TASK PROMPT — Bring together every line in the data that includes "registers".

BEGIN WORKING DATA

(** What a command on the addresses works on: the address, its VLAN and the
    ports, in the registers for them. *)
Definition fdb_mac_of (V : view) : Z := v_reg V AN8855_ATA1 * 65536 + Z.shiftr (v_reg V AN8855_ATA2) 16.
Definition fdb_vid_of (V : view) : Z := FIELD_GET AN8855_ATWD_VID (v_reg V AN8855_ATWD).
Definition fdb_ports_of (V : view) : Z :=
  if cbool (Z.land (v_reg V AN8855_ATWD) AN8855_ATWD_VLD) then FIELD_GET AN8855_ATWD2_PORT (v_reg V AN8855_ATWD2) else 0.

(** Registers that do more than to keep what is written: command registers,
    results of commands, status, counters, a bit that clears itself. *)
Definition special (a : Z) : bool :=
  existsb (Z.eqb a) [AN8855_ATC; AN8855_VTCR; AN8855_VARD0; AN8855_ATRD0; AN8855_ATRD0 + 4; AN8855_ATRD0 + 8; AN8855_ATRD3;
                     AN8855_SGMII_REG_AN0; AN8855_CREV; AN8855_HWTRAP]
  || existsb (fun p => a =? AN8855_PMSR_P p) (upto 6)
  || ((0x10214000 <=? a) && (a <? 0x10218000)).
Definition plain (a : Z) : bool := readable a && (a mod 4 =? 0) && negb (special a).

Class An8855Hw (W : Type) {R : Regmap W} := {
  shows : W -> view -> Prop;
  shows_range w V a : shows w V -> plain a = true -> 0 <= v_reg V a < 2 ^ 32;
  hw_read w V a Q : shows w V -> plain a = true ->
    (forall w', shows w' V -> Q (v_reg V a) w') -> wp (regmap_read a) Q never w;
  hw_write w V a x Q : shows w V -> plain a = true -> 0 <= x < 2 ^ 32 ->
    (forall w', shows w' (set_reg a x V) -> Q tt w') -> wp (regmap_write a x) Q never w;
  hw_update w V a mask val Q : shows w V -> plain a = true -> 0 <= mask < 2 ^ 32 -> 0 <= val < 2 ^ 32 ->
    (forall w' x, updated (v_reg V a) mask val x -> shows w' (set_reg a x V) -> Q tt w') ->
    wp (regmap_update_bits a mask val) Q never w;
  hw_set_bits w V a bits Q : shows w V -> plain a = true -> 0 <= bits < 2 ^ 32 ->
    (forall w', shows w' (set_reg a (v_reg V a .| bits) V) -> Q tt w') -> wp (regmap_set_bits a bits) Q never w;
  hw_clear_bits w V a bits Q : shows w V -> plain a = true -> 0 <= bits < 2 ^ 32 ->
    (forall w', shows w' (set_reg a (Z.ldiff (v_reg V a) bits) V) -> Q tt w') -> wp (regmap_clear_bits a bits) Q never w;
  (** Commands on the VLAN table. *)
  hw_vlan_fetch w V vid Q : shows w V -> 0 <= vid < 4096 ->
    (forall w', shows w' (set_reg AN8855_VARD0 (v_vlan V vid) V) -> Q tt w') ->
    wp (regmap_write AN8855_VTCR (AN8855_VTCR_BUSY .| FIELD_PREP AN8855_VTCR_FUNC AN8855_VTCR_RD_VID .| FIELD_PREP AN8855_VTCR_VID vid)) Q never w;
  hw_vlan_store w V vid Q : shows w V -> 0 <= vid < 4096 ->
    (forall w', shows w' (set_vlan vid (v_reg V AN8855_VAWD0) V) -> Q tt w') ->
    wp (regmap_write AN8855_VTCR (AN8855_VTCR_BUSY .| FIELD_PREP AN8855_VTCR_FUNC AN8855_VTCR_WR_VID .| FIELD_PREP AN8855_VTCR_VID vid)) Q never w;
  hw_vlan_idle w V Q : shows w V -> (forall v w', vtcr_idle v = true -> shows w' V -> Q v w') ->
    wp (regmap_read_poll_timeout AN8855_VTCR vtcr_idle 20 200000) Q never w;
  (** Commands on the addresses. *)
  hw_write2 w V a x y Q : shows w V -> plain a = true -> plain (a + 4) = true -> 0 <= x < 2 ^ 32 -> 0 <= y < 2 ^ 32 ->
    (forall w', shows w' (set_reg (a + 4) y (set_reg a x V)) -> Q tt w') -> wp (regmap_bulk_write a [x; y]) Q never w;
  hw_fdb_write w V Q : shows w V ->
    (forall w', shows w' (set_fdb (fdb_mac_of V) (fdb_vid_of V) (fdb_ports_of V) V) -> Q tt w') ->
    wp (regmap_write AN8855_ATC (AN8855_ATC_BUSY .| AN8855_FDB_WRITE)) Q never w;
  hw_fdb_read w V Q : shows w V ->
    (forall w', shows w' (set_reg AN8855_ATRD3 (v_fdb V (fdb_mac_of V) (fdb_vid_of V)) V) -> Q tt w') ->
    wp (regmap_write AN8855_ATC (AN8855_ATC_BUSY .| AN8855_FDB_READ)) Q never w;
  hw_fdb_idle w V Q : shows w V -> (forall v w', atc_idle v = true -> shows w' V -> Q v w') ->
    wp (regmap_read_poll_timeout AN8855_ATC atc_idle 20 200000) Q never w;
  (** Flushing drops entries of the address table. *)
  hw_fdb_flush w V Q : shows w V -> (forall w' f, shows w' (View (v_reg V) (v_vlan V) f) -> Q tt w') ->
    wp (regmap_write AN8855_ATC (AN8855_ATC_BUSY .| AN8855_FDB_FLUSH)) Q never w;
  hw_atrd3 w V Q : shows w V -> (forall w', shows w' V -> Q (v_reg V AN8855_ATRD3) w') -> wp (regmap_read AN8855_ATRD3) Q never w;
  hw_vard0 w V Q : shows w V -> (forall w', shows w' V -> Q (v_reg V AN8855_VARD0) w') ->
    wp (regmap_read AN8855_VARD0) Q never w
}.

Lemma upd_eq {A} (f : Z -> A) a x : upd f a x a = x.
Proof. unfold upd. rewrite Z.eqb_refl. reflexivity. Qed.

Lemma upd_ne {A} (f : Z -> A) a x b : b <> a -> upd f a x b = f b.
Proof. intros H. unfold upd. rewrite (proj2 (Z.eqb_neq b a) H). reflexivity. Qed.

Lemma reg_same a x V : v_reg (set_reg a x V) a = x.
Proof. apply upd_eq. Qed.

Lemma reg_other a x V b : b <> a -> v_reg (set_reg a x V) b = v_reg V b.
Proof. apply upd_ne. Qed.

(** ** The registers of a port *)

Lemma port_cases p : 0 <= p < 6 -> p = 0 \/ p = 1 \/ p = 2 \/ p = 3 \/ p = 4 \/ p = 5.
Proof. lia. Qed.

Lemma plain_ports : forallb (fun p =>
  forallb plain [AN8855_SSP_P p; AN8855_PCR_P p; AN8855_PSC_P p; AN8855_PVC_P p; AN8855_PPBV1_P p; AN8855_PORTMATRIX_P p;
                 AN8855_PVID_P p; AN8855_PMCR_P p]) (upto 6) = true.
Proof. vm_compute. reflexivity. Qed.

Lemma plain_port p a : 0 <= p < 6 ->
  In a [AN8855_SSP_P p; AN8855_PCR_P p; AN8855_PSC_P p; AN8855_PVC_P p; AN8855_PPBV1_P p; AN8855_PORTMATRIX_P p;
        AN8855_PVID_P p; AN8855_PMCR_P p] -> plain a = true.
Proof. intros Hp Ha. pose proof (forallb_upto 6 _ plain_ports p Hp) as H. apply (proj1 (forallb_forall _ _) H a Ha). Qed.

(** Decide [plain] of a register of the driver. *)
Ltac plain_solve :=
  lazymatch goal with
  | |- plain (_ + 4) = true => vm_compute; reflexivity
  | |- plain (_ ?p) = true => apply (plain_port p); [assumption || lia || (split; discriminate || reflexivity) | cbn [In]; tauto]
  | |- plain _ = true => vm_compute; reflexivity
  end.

END WORKING DATA

COMPLETED TASK —
    ports, in the registers for them. *)
(** Registers that do more than to keep what is written: command registers,
(** ** The registers of a port *)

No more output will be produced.